Anche la nostra componente materiale è chiamata allo splendore della risurre­zione. Anche il cosmo è arcanamente orientato ai cieli nuovi e alla terra nuova dove il sole farà da vestito a questa Donna e la luna fungerà da sgabello per i suoi piedi e le stelle si disporranno a corona del suo volto di Vergine, di Sposa e di Madre che ci ha dato il Salvatore. Ambiguità vertiginosa: siamo orientati a scegliere tra una perfezione e una gioia sorprendenti, da una parte, e, dall'altra, una solitudine di­sperata che non può essere voluta dalla Madre del Signore e nostra.

Maria è modello di santità

Maria non ci si impone come una costrizione o una fatalità . Si erge invece, davanti a noi come il modello - l'archetipo - del credente: un'immagine reale che tendiamo a imitare e raggiungere - finalmente -, poiché ci aspetta per recarci a Cristo.

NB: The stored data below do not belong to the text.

(* ===== verification/ReadPageTheorems.v ===== *)
(** * The readpage operation: theorems

    The page of a resident attribute; pages that are read from the volume, with the
    runlist of the inode mapped on the way; what an error leaves behind. *)

From Stdlib Require Import ZArith Lia Bool.
From stdpp Require Import base list numbers option gmap.
From S2P Require Import Prelude Endian Runlist RunlistMerge RunlistTheorems MappingPairs MappingPairsTheorems Unistr Collate Attrib MftMap MftMapSpec AttrLookup AttrLookupProof AttrLookupInv AttrLookupTheorems AttrSession MapRunlist MapRunlistSpec MapRunlistTheorems AttrList PageRead PageReadSpec PageReadBlock PageReadDone ReadPage.

Section Resident.
Context {KA : KernelAlloc} (vol : ntfs_volume).
Context (upcase : list Z) (upcase_len : Z).
Context (read_mapping_page : Z -> Z + (list Z * bool)) (mft_size bits shift bb : Z) (create_ok : bool).
Hypothesis Hbits : 8 <= bits <= shift.
Hypothesis Hshift : shift < 31.
Hypothesis Hpages : forall n data err, read_mapping_page n = inr (data, err) -> zlen data = page_size shift /\ Forall byte_ok data.
Notation readpage := (ntfs_readpage vol upcase upcase_len read_mapping_page mft_size bits shift bb create_ok).

(** The first page of a resident attribute is to be read. *)
Record resident_page (pi : page_inode) (p : page) : Prop := {
  rp_resident : ai_non_resident (pi_attr pi) = false;
  rp_plain : pi_encrypted pi = false;
  rp_size : 0 < PageRead.i_size (pi_sizes pi);
  rp_locked : pg_locked p = true;
  rp_stale : pg_uptodate p = false;
  rp_first : pg_index p = 0;
}.

(** The search for the attribute ends with [err] at [ctx]. *)
Record attr_search_ends (w : world) (i : ntfs_inode) (ni : attr_inode) (w3 : world) (ctx : ntfs_attr_search_ctx) (err : Z) : Prop := {
  se_caller : session_caller w (ai_base ni) i;
  se_steps : exists w1 w2 m ctx0,
    map_mft_record read_mapping_page mft_size bits shift (ai_base ni) w = Ret (w1, inr m) /\
    ntfs_attr_get_search_ctx (ai_base ni) m w1 = Ret (w2, Some ctx0) /\
    ntfs_attr_lookup upcase upcase_len read_mapping_page mft_size bits shift (extent_search ni 0) ctx0 w2 = Ret (w3, (ctx, err));
}.

(** Everything up to [done] for a resident attribute, given what the copy does. *)
Lemma readpage_runs w i pi p w3 ctx err p1 : resident_page pi p -> attr_search_ends w i (pi_attr pi) w3 ctx err ->
  (if err =? 0 then copy_value shift (pi_sizes pi) (mrec ctx) (attr ctx) p = Ret p1 else p1 = p) -> pg_locked p1 = true ->
  exists w', readpage [] pi p w = Ret (w', (pi, mk_page (pg_index p1) (pg_data p1) (pg_buffers p1) true (pg_error p1) false, Returns err [])) /\
    released w (ai_base (pi_attr pi)) i w'.
Proof using Hbits Hshift Hpages.
  intros [Hnr Hen Hsz Hl Hu Hx] [Hc (w1 & w2 & m & ctx0 & E1 & E2 & E3)] Hcopy Hl1.
  pose proof (lookup_prefix _ _ _ _ _ _ Hbits Hshift Hpages _ _ _ _ _ _ _ _ _ _ _ Hc E1 E2 E3) as Hinv.
  destruct (put_unmap _ _ _ _ _ _ _ _ Hc Hinv) as (w4 & w5 & E4 & E5 & Hrel). exists w5. split; [|done].
  unfold ntfs_readpage. rewrite (M_run _ _ w w tt) by (rewrite Hl; done). rewrite Hx, Hu, Hen, Hnr, andb_false_r. cbn [andb].
  rewrite andb_false_r. rewrite Z.shiftr_div_pow2 by lia. unfold PAGE_SIZE.
  assert (1 <= (PageRead.i_size (pi_sizes pi) + 2 ^ shift - 1) / 2 ^ shift) by (apply Z.div_le_lower_bound; [apply Z.pow_pos_nonneg; lia|lia]).
  destruct (Z.geb_spec 0 ((PageRead.i_size (pi_sizes pi) + 2 ^ shift - 1) / 2 ^ shift)); [lia|]. change (0 >? 0) with false. cbv iota.
  rewrite (M_run _ _ _ _ _ E1). unfold read_resident. cbv zeta. rewrite (M_run _ _ _ _ _ E2), (M_run _ _ _ _ _ E3). cbv iota.
  rewrite (M_run _ _ w3 w3 p1). 2: { destruct (err =? 0); [by apply lift_eq|by rewrite Hcopy]. }
  rewrite (M_run _ _ _ _ _ E4), (M_run _ _ _ _ _ E5). unfold done_out, err_out.
  by rewrite (M_run _ _ _ _ _ (lift_eq _ _ _ (unlock_run (SetPageUptodate p1) Hl1))).
Qed.

(** What is copied. *)
Lemma copy_value_spec z m a p len vofs : rd_le32 m (a + A_value_length) = Ret len -> rd_le16 m (a + A_value_offset) = Ret vofs ->
  0 <= a + vofs -> 0 <= capped_len z len <= 2 ^ shift -> a + vofs + capped_len z len <= zlen m -> zlen (pg_data p) = 2 ^ shift ->
  copy_value shift z m a p =
    Ret (set_data (take (Z.to_nat (capped_len z len)) (drop (Z.to_nat (a + vofs)) m) ++ repeat 0 (Z.to_nat (2 ^ shift - capped_len z len))) p).
Proof using Type.
  clear Hbits Hshift Hpages. intros Hlen Hofs H0 Hn Hfit Hd. unfold copy_value. rewrite Hlen, bind_Ret, Hofs, bind_Ret. cbv zeta. set (n := capped_len z len) in *.
  unfold blit. rewrite (proj2 (Z.leb_le 0 (a + vofs))), (proj2 (Z.leb_le 0 n)), (proj2 (Z.leb_le (0 + n) _)), (proj2 (Z.leb_le (a + vofs + n) _)) by lia. cbn [Z.leb andb Z.compare].
  rewrite bind_Ret. change (take (Z.to_nat 0) (pg_data p)) with (@nil Z). rewrite app_nil_l, Z.add_0_l. set (v := take (Z.to_nat n) (drop (Z.to_nat (a + vofs)) m)).
  assert (Hv : length v = Z.to_nat n) by (unfold v; rewrite length_take, length_drop; unfold zlen in Hfit; lia).
  rewrite memset0_splice; [|lia|unfold PAGE_SIZE; lia|unfold PAGE_SIZE; rewrite zlen_app; unfold zlen in *; rewrite length_drop, Hv; lia].
  rewrite bind_Ret. do 2 f_equal. unfold splice, PAGE_SIZE. rewrite repeat_length, take_app_length' by done. f_equal.
  rewrite drop_ge; [by rewrite app_nil_r|]. rewrite length_app, length_drop, Hv. unfold zlen in Hd. lia.
Qed.
End Resident.

(** C25: Reading the page of a resident attribute ([ntfs_readpage]): the page holds the
    bytes of the value in the mft record, as many as are initialized and inside the
    file, followed by zeros; it is up to date and unlocked, 0 is returned, and the mft
    record and the search context are given back. *)
Theorem readpage_resident {KA : KernelAlloc} vol upcase upcase_len read_mapping_page mft_size bits shift bb create_ok w i pi p w3 ctx len vofs :
  8 <= bits <= shift -> shift < 31 -> (forall n data err, read_mapping_page n = inr (data, err) -> zlen data = page_size shift /\ Forall byte_ok data) ->
  resident_page pi p -> attr_search_ends upcase upcase_len read_mapping_page mft_size bits shift w i (pi_attr pi) w3 ctx 0 ->
  rd_le32 (mrec ctx) (attr ctx + A_value_length) = Ret len -> rd_le16 (mrec ctx) (attr ctx + A_value_offset) = Ret vofs -> 0 <= attr ctx + vofs ->
  let n := capped_len (pi_sizes pi) len in 0 <= n <= 2 ^ shift -> attr ctx + vofs + n <= zlen (mrec ctx) -> zlen (pg_data p) = 2 ^ shift ->
  exists w' p', ntfs_readpage vol upcase upcase_len read_mapping_page mft_size bits shift bb create_ok [] pi p w = Ret (w', (pi, p', Returns 0 [])) /\
    pg_data p' = take (Z.to_nat n) (drop (Z.to_nat (attr ctx + vofs)) (mrec ctx)) ++ repeat 0 (Z.to_nat (2 ^ shift - n)) /\
    pg_uptodate p' = true /\ pg_locked p' = false /\ released w (ai_base (pi_attr pi)) i w'.
Proof.
  intros Hb Hs Hpg Hrp Hse Hlen Hofs H0 n Hn Hfit Hd. pose proof (copy_value_spec shift (pi_sizes pi) _ _ p len vofs Hlen Hofs H0 Hn Hfit Hd) as Hcopy.
  destruct (readpage_runs vol upcase upcase_len _ _ _ _ bb create_ok Hb Hs Hpg w i pi p w3 ctx 0 _ Hrp Hse Hcopy) as (w' & E & Hrel); [apply Hrp|].
  exists w'. eexists. by split_and!.
Qed.

(** An error of the search for the attribute is returned, but the page, of which
    nothing has been read, is set up to date. *)
Theorem readpage_error_uptodate {KA : KernelAlloc} vol upcase upcase_len read_mapping_page mft_size bits shift bb create_ok w i pi p w3 ctx err :
  8 <= bits <= shift -> shift < 31 -> (forall n data err, read_mapping_page n = inr (data, err) -> zlen data = page_size shift /\ Forall byte_ok data) ->
  resident_page pi p -> attr_search_ends upcase upcase_len read_mapping_page mft_size bits shift w i (pi_attr pi) w3 ctx err -> err <> 0 ->
  exists w' p', ntfs_readpage vol upcase upcase_len read_mapping_page mft_size bits shift bb create_ok [] pi p w = Ret (w', (pi, p', Returns err [])) /\
    pg_uptodate p' = true /\ pg_data p' = pg_data p.
Proof.
  intros Hb Hs Hpg Hrp Hse He. destruct (readpage_runs vol upcase upcase_len _ _ _ _ bb create_ok Hb Hs Hpg w i pi p w3 ctx err p Hrp Hse) as (w' & E & _); [by rewrite (proj2 (Z.eqb_neq err 0))|apply Hrp|].
  exists w'. eexists. by split_and!.
Qed.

All'inizio della nostra redenzione sta uno scegliere che ci mette i brividi e ci esalta. Il bivio della decisione ci può chiudere nella nostra autonomia fallace e disperata, oppure ci può far esistere in un incontro di fede dove possiamo conosce­re ed attuare pienamente noi stessi. Paradosso della creazione e della grazia: la mia vera ed ultima identità mi sfugge nella conoscenza, se non mi lascio raggiungere da un'attenzione che decifra il mio groviglio e mi introduce nella santità più subli­me; la mia autentica e suprema identità mi rimane estranea se non mi lascio coin­volgere in un'affezione che compie la meta sofferta e beata dei miei giorni. Sono relazione sussistente, perciò sono persona e tempio dello Spirito e membro del Corpo di Cristo e figlio del Padre: sono persona e figlio svezzato e riposante in braccio a sua Madre Maria.

Sta qui il segreto del Magnificat: non orgoglio di una meschina e fallita suffi­cienza, ma il riconoscere grato e confidente: e che davvero possiedo soltanto ciò che ho ricevuto in dono. Grandi cose ha fatto in me l'Onnipotente: ritrovo me stes­so quando mi consegno, arreso, al mistero di Dio e da lui mi lascio condurre dove vuole, fare come desidera ed esige. La letizia del traguardo del cammino cristiano sta in questo abbandono dolce e perentorio che, per vie ignote, mi rende Fglio di Maria come il Signore Gesù sulla croce. E dopo.

Maria è speranza del nostro futuro

Il disegno ineffabile in cui siamo immersi ci può sembrare utopico e perfino irridente in certi tratti aridi e scoscesi del sentiero della vita.

Maria ci appare la profezia del nostro povero arrancare e cadere ed essere per­donati e riprendere la strada che reca alla beatitudine. Maria ci si mostra come pegno e ragione della nostra speranza. La sua santità inarrivabile e pur doverosa consiste innanzitutto nel lasciarci precedere e raggiungere e trasformare; consiste nella docilità ardimentosa di chi spera magari piangendo ma con la certezza che al termine della vita, sta un inizio continuante e sempre nuovo che sazia la fame e la sete di felicità.

E in gioco è la salvezza e la trasfigurazione di tutto il nostro essere e di tutto il nostro agire: il corpo, la psiche, l'affettività, il volere; e poi il rapporto con i fratel­li, l'uso e la contemplazione delle cose, della natura e della ricerca e dell'arte. Sia­mo materialisti più dei materialisti. Siamo impegnati nel mondo fino allo spasimo. Siamo contemplativi e gaudenti della verità e della bellezza di Dio ché si svela in Cristo.

E Maria assicura il raggiungimento del nostro fine, se permettiamo che Ella ci accompagni e ci porti.

L'Assunta ci riveli a noi stessi e ci attui con la chiarezza e il vigore del suo Figlio.

L'Assunta ci formi alla sua umiltà stupita e impegnata.

L'Assunta ci infonda la certezza di approdare alla nostra conclusione, poiché Ella è segno di consolazione e di sicura speranza della nostra vocazione ultima e prima.